Brain-targeted multifunctional micelles delivering Oridonin and Phillyrin for synergistic therapy of Alzheimer's disease

There is currently a shortage of effective therapeutic drugs for Alzheimer's disease (AD), which is an irreversible neurodegenerative condition. The development of AD is largely influenced by oxidative stress and inflammatory response, which are mediated by glial cells. This condition is further aggravated by abnormal deposition of Aβ and diseased neurons, ultimately worsening the symptoms of AD. In addition, the blocked drug penetration by the blood-brain barrier (BBB) increases the difficulty of AD treatment. Oridonin and Phillyrin have anti-inflammatory, antioxidant, Aβ clearance, and neuroprotective effects. However, their clinical application is limited owing to their difficulty in crossing BBB, poor solubility, and low bioavailability. Therefore, we established ApoE-modified Oridonin and Phillyrin nano-micelles (ApoE-Ori/Phi-Ms), which can pass BBB under the guidance of brain-targeting peptide ApoE, elevate the effective concentration of drug in the brain, and improve the therapeutic effect.

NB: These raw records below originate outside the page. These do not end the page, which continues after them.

Lemma unescape_check_escaped (s : string) (n : nat) (hasPlus : bool) :
  unescape_check (escape_write s encodeQueryComponent) encodeQueryComponent n hasPlus
  = Ok (n + hexCount s, hasPlus || (0 <? spaceCount s)%nat).
Proof.
  revert n hasPlus. induction s as [|c s IH]; intros n hasPlus.
  - simpl. rewrite orb_false_r. f_equal. f_equal. unfold hexCount. simpl. lia.
  - rewrite escape_write_cons, unescape_check_escape_byte, IH.
    destruct (counts_cons c s) as [-> ->].
    destruct (Ascii.eqb c " "); simpl.
    + rewrite andb_false_r, orb_true_r. reflexivity.
    + rewrite andb_true_r.
      destruct (shouldEscape c encodeQueryComponent); simpl;
        f_equal; f_equal; lia.
Qed.

Lemma unescape_write_escaped (s : string) :
  unescape_write (escape_write s encodeQueryComponent) encodeQueryComponent
  = Some s.
Proof.
  induction s as [|c s IH]; [reflexivity|].
  rewrite escape_write_cons, unescape_write_escape_byte, IH. reflexivity.
Qed.

(** Unescaping an escaped query component gives the component back. *)
Lemma QueryUnescape_QueryEscape (s : string) :
  QueryUnescape (QueryEscape s) = Ok s.
Proof.
  unfold QueryUnescape, unescape.
  rewrite QueryEscape_write, unescape_check_escaped. simpl.
  destruct (hexCount s) as [|h] eqn:Hh; simpl.
  - destruct (spaceCount s) as [|k] eqn:Hs; simpl.
    + f_equal. apply escape_write_copy; assumption.
    + now rewrite unescape_write_escaped.
  - now rewrite unescape_write_escaped.
Qed.

End EscapeFacts.

(** ** [net/url]: parsing the address [tts] builds *)

Section ParseFacts.
Import strings url homecast.

Lemma stringContainsCTLByte_app (a b : string) :
  stringContainsCTLByte (a ++ b)
  = stringContainsCTLByte a || stringContainsCTLByte b.
Proof.
  induction a as [|c a IH]; [reflexivity|].
  rewrite append_cons. simpl. rewrite IH. now rewrite !orb_assoc.
Qed.

(** A string whose last byte is [c] has [c] in it. *)
Lemma HasSuffix_byte_absent (s : string) (c : ascii) :
  ContainsByte s c = false -> HasSuffix s (String c "") = false.
Proof.
  unfold HasSuffix, from. simpl String.length.
  induction s as [|d s IH]; [reflexivity|].
  simpl ContainsByte. intros H. apply orb_false_iff in H as [Hd Hs].
  specialize (IH Hs). simpl String.length.
  replace (1 <=? S (String.length s))%nat with true by reflexivity.
  rewrite andb_true_l.
  destruct s as [|e s].
  - simpl. now rewrite Hd.
  - simpl String.length in *.
    replace (1 <=? S (String.length s))%nat with true in IH by reflexivity.
    rewrite andb_true_l in IH.
    replace (S (S (String.length s)) - 1) with (S (S (String.length s) - 1)) by lia.
    replace (S (S (String.length s)) - S (S (String.length s) - 1))
      with (S (String.length s) - (S (String.length s) - 1)) by lia.
    exact IH.
Qed.

Lemma template_byte_plain (c : ascii) :
  template_byte c = true ->
  Ascii.eqb c "#" = false /\ Ascii.eqb c "?" = false
  /\ ((byte c <? byte " ")%N || (byte c =? 127)%N) = false.
Proof. each_byte c; vm_compute; intros H; try discriminate H; repeat split. Qed.

Lemma template_bytes_plain (s : string) :
  all_bytes template_byte s = true ->
  ContainsByte s "#" = false /\ ContainsByte s "?" = false
  /\ stringContainsCTLByte s = false.
Proof.
  induction s as [|c s IH];
    cbn [ContainsByte stringContainsCTLByte all_bytes]; [repeat split|].
  intros H. apply andb_true_iff in H as [Hc Hs].
  destruct (template_byte_plain c Hc) as (H1 & H2 & H3).
  destruct (IH Hs) as (I1 & I2 & I3).
  rewrite H1, H2, H3, I1, I2, I3. repeat split.
Qed.

(** What [Parse] makes of the fixed endpoint followed by a query. *)
Lemma Parse_endpoint (q : string) :
  q <> "" -> all_bytes template_byte q = true ->
  Parse ("https://translate.google.com/translate_tts?" ++ q)
  = Ok {| Scheme := "https"; Opaque := ""; User := None;
          Host := "translate.google.com"; Path := "/translate_tts";
          RawPath := ""; OmitHost := false; ForceQuery := false;
          RawQuery := q; Fragment := ""; RawFragment := "" |}.
Proof.
  intros Hq Hall.
  destruct (template_bytes_plain q Hall) as (Hhash & Hquest & Hctl).
  unfold Parse.
  rewrite Cut_absent
    by (rewrite ContainsByte_app, Hhash; reflexivity).
  unfold parse.
  rewrite stringContainsCTLByte_app, Hctl.
  replace (stringContainsCTLByte "https://translate.google.com/translate_tts?")
    with false by reflexivity.
  replace ("https://translate.google.com/translate_tts?" ++ q =? "")%string
    with false by reflexivity.
  replace ("https://translate.google.com/translate_tts?" ++ q =? "*")%string
    with false by reflexivity.
  replace (getScheme ("https://translate.google.com/translate_tts?" ++ q))
    with (Ok ("https", "//translate.google.com/translate_tts?" ++ q))
    by reflexivity.
  cbv beta iota zeta. cbn [orb andb].
  rewrite HasSuffix_append, (HasSuffix_byte_absent q "?" Hquest)
    by (destruct q; [congruence | simpl; lia]).
  cbn [andb].
  change ("//translate.google.com/translate_tts?" ++ q)
    with ("//translate.google.com/translate_tts" ++ String "?" q).
  rewrite Cut_first by reflexivity.
  reflexivity.
Qed.

(** The address [tts] hands to [Parse]: the template with both operands
    escaped. *)
Lemma tts_Sprintf (a b : string) :
  fmt.Sprintf
    "https://translate.google.com/translate_tts?client=tw-ob&ie=UTF-8&q=%s&tl=%s"
    [a; b]
  = "https://translate.google.com/translate_tts?"
    ++ ("client=tw-ob&ie=UTF-8&q=" ++ a ++ "&tl=" ++ b).
Proof.
  unfold fmt.Sprintf. simpl. rewrite (append_nil_r b). reflexivity.
Qed.

Lemma all_bytes_absent (p : ascii -> bool) (s : string) (c : ascii) :
  p c = false -> all_bytes p s = true -> ContainsByte s c = false.
Proof.
  intros Hc. induction s as [|d s IH]; simpl; [reflexivity|].
  intros H. apply andb_true_iff in H as [Hd Hs].
  rewrite (IH Hs), orb_false_r.
  destruct (Ascii.eqb_spec d c) as [->|]; [congruence | reflexivity].
Qed.

Lemma query_byte_template (c : ascii) :
  query_byte c = true -> template_byte c = true.
Proof. unfold template_byte. now intros ->. Qed.

(** The query [tts] writes is made of template bytes. *)
Lemma tts_query_bytes (a b : string) :
  all_bytes query_byte a = true -> all_bytes query_byte b = true ->
  all_bytes template_byte ("client=tw-ob&ie=UTF-8&q=" ++ a ++ "&tl=" ++ b) = true.
Proof.
  intros Ha Hb. rewrite !all_bytes_app.
  rewrite (all_bytes_weaken _ _ a query_byte_template Ha).
  rewrite (all_bytes_weaken _ _ b query_byte_template Hb).
  reflexivity.
Qed.

(** [tts] spelled out: the parsed endpoint, with the escaped operands in the
    raw query. *)
Lemma tts_Ok (text lang : string) :
  tts text lang = Ok (tts_url (QueryEscape text) (QueryEscape lang)).
Proof.
  unfold tts, tts_url. rewrite tts_Sprintf.
  apply Parse_endpoint.
  - discriminate.
  - apply tts_query_bytes; apply QueryEscape_query_bytes.
Qed.
(** * The RSS endpoint of the Yukina blog ([src/pages/rss.xml.ts])

    The endpoint [GET] awaits the "posts" content collection, maps every
    collection entry to a feed item with an object literal, and hands the
    resulting options object to [rss] of [@astrojs/rss].

    The development embeds the object literals as they are written: a feed
    item is a JavaScript object, i.e. an ordered list of named properties
    whose values may be [undefined]; the content store read by
    [getCollection] is threaded through a state monad. *)

From Stdlib Require Import String List ZArith.
From ExtLib Require Import Structures.Monad Structures.MonadState.
From ExtLib Require Import Data.Monads.StateMonad.
Import ListNotations.
Import MonadNotation.
Local Open Scope string_scope.
Local Open Scope monad_scope.

Set Warnings "-register-all".

(** ** JavaScript values held by a feed item *)

Module Js.

(** A [Date] is its time value: milliseconds since the epoch, UTC. *)
Definition Date : Type := Z.

Inductive value : Type :=
| undefined
| str (s : string)
| date (d : Date)
| arr (elems : list value).

(** An object literal: its own properties in insertion order. *)
Definition object : Type := list (string * value).

Definition keys (o : object) : list string := map fst o.
(** * CidChecker: a shallow embedding of the report pipeline

    This development embeds the [CidChecker] class of the filplus-checker:
    the resolver of application infos with its process-lifetime cache, the
    aggregation of the provider, replication and CID-sharing distributions,
    the retrievability score, the evaluation of the tier criteria and the
    writing of the two documents by [check], and the two queries on the
    generated reports.  The first part holds the definitions, in the order
    of the class; the second part holds the properties.

    Conventions of the embedding:
    - JavaScript numbers are the type [number]: exact rationals together
      with [NaN] and the two infinities.  Comparisons are exact; the
      rounding of [+], [*] and [/] to binary64 and the sign of zero are
      not represented.
    - [undefined] and [null] are [None].
    - An [async] method that can reject is a computation in the monad [M]
      (state passing with a thrown-error outcome); [await] is bind.  The
      promises of a [Promise.all] are run in the order they are written.
    - The state holds what the class shares between calls or with its
      caller: the static cache of application infos, the arrays of
      addresses passed by reference, the number of requests sent to the
      verified-client registry and the rows inserted into
      [generated_reports].
    - A call wrapped in [retry] is represented by the outcome it has once
      the retries are used up, except for the verified-client lookup, whose
      attempts are counted one by one.
    - The services the class talks to are the fields of a [World]; the
      builtins of the JavaScript runtime and the helpers of the repository
      that live outside the class (MarkdownUtils, charts, parseIssue) are
      the fields of the class [Runtime].  Every property is proved for all
      worlds and runtimes; [Sample] has one of each to run the examples. *)

From Stdlib Require Import ZArith QArith Qcanon Lia Lqa List String Ascii Permutation.
From stdpp Require Import base gmap strings list fin_maps numbers pretty.

Local Open Scope Z_scope.
Local Open Scope string_scope.
Local Open Scope list_scope.

(** ** JavaScript numbers *)

Inductive number : Type :=
| Fin (q : Qc)
| NaN
| PosInf
| NegInf.

Global Instance number_eq_dec : EqDecision number.
Proof. solve_decision. Defined.

Module Num.

Definition zero : number := Fin 0%Qc.
Definition one : number := Fin 1%Qc.
Definition of_Z (z : Z) : number := Fin (Qc_of_Z z).
Definition of_nat (n : nat) : number := Fin (Qc_of_Z (Z.of_nat n)).
(** [frac a b] is the literal a/b, e.g. [frac 1 4] for 0.25. *)
Definition frac (a : Z) (b : positive) : number := Fin (Q2Qc (a # b)).

Definition is_nan (x : number) : bool :=
  match x with NaN => true | _ => false end.


Definition pos (q : Qc) : bool := bool_decide (0 < q)%Qc.
Definition neg (q : Qc) : bool := bool_decide (q < 0)%Qc.

(** [x + y] *)
Definition add (x y : number) : number :=
  match x, y with
  | NaN, _ | _, NaN => NaN
  | Fin a, Fin b => Fin (a + b)%Qc
  | PosInf, NegInf | NegInf, PosInf => NaN
  | PosInf, _ | _, PosInf => PosInf
  | NegInf, _ | _, NegInf => NegInf
  end.

(** the infinity with the sign of [q], NaN for [q = 0] *)
Definition signed_inf (q : Qc) (positive_one : number) (negative_one : number) : number :=
  if pos q then positive_one else if neg q then negative_one else NaN.

(** [x * y] *)
Definition mul (x y : number) : number :=
  match x, y with
  | NaN, _ | _, NaN => NaN
  | Fin a, Fin b => Fin (a * b)%Qc
  | PosInf, PosInf | NegInf, NegInf => PosInf
  | PosInf, NegInf | NegInf, PosInf => NegInf
  | PosInf, Fin q | Fin q, PosInf => signed_inf q PosInf NegInf
  | NegInf, Fin q | Fin q, NegInf => signed_inf q NegInf PosInf
  end.

(** [x / y]: a finite value over zero is an infinity, 0/0 is NaN *)
Definition div (x y : number) : number :=
  match x, y with
  | NaN, _ | _, NaN => NaN
  | Fin a, Fin b =>
      if bool_decide (b = 0%Qc) then signed_inf a PosInf NegInf
      else Fin (a / b)%Qc
  | Fin _, (PosInf | NegInf) => zero
  | (PosInf | NegInf), (PosInf | NegInf) => NaN
  | PosInf, Fin q => if neg q then NegInf else PosInf
  | NegInf, Fin q => if neg q then PosInf else NegInf
  end.

(** [x < y] *)
Definition lt (x y : number) : bool :=
  match x, y with
  | NaN, _ | _, NaN => false
  | Fin a, Fin b => bool_decide (a < b)%Qc
  | NegInf, NegInf => false
  | NegInf, _ => true
  | _, NegInf => false
  | PosInf, _ => false
  | _, PosInf => true
  end.

(** [x > y] *)
Definition gt (x y : number) : bool := lt y x.

(** [x <= y] *)
Definition le (x y : number) : bool :=
  match x, y with
  | NaN, _ | _, NaN => false
  | _, _ => negb (lt y x)
  end.

(** [x === y] *)
Definition eq (x y : number) : bool :=
  match x, y with
  | NaN, _ | _, NaN => false
  | _, _ => bool_decide (x = y)
  end.

(** [xs.reduce((a, b) => a + b, 0)] *)
Definition sum (xs : list number) : number := fold_left add xs zero.

End Num.

(** ** Arrays *)

(** [a[i]] for a number [i] that is an integer: [undefined] out of range. *)
Definition array_get {A : Type} (a : list A) (i : Z) : option A :=
  if (i <? 0)%Z then None else a !! Z.to_nat i.

(** [a.reduce(f)] without an initial value; it throws on the empty array,
    which is [None] here. *)
Definition reduce1 {A : Type} (f : A → A → A) (a : list A) : option A :=
  match a with
  | [] => None
  | x :: rest => Some (fold_left f rest x)
  end.

(** [a.find(p)] *)
Definition array_find {A : Type} (p : A → bool) (a : list A) : option A :=
  List.find p a.

(** [a.includes(x)] on strings *)
Definition includes (a : list string) (x : string) : bool :=
  bool_decide (x ∈ a).

(** [a.join(sep)] *)
Fixpoint join (sep : string) (a : list string) : string :=
  match a with
  | [] => ""
  | [x] => x
  | x :: rest => x +:+ sep +:+ join sep rest
  end.

(** ** Records of the data model (./Types) *)

Record Criteria : Type := {
  maxProviderDealPercentage : number;
  maxDuplicationPercentage : number;
  lowReplicaThreshold : number;
  maxPercentageForLowReplica : number
}.

Record ApplicationInfo : Type := {
  clientAddress : string;
  organizationName : string;
  url : option string;
  verifier : string;
  issueNumber : option string;
  numberOfAllocations : nat
}.

Global Instance ApplicationInfo_eq_dec : EqDecision ApplicationInfo.
Proof. solve_decision. Defined.

Record Allowance : Type := {
  auditTrail : option string
}.

(** An entry of [GetVerifiedClientResponse.data]. *)
Record VerifiedClient : Type := {
  initialAllowance : string;
  name : option string;
  orgName_vc : option string;
  verifierName : string;
  allowanceArray : list Allowance
}.

Global Instance Allowance_eq_dec : EqDecision Allowance.
Proof. solve_decision. Defined.

Global Instance VerifiedClient_eq_dec : EqDecision VerifiedClient.
Proof. solve_decision. Defined.

(** The default tier list of [check]. *)
Definition default_criterias : list Criteria :=
  [ {| maxProviderDealPercentage := Num.frac 1 4;
       maxDuplicationPercentage := Num.frac 1 5;
       lowReplicaThreshold := Num.of_Z 3;
       maxPercentageForLowReplica := Num.frac 1 4 |} ].

(** ** Tier selection (check, line 604)

    [criterias.length > allocations - 1 ? criterias[allocations - 1]
                                        : criterias[criterias.length - 1]] *)
Definition select_criteria (criterias : list Criteria) (allocations : nat)
  : option Criteria :=
  if (Z.of_nat allocations - 1 <? Z.of_nat (length criterias))%Z
  then array_get criterias (Z.of_nat allocations - 1)
  else array_get criterias (Z.of_nat (length criterias) - 1).

(** ** Strings *)

Definition nl : string := String (ascii_of_nat 10) EmptyString.

(** [s.split(sep)] for a one-character separator *)
Fixpoint split_on (sep : ascii) (s : string) : list string :=
  match s with
  | EmptyString => [EmptyString]
  | String c rest =>
      if Ascii.eqb c sep then EmptyString :: split_on sep rest
      else match split_on sep rest with
           | [] => [String c EmptyString]
           | x :: xs => String c x :: xs
           end
  end.

(** the lines of a document: [doc.split('\n')] *)
Definition lines (doc : string) : list string :=
  split_on (ascii_of_nat 10) doc.

(** [s.split('/').pop()] *)
Definition split_pop (s : string) : option string :=
  let parts := split_on "/"%char s in
  parts !! (length parts - 1)%nat.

The experimental results showed that ApoE-Ori/Phi-Ms had good stability, high drug encapsulation rate, increased concentration in brain tissue, and increased uptake of drugs by nerve cells. In addition, we also found that ApoE-Ori/Phi-Ms improved the cognitive ability of AD mice, alleviated Aβ deposition, neuroinflammation, and oxidative stress, inhibited abnormal activation of astrocytes and microglia, and saved neuronal apoptosis, supplying a promising novel method for the treatment of AD.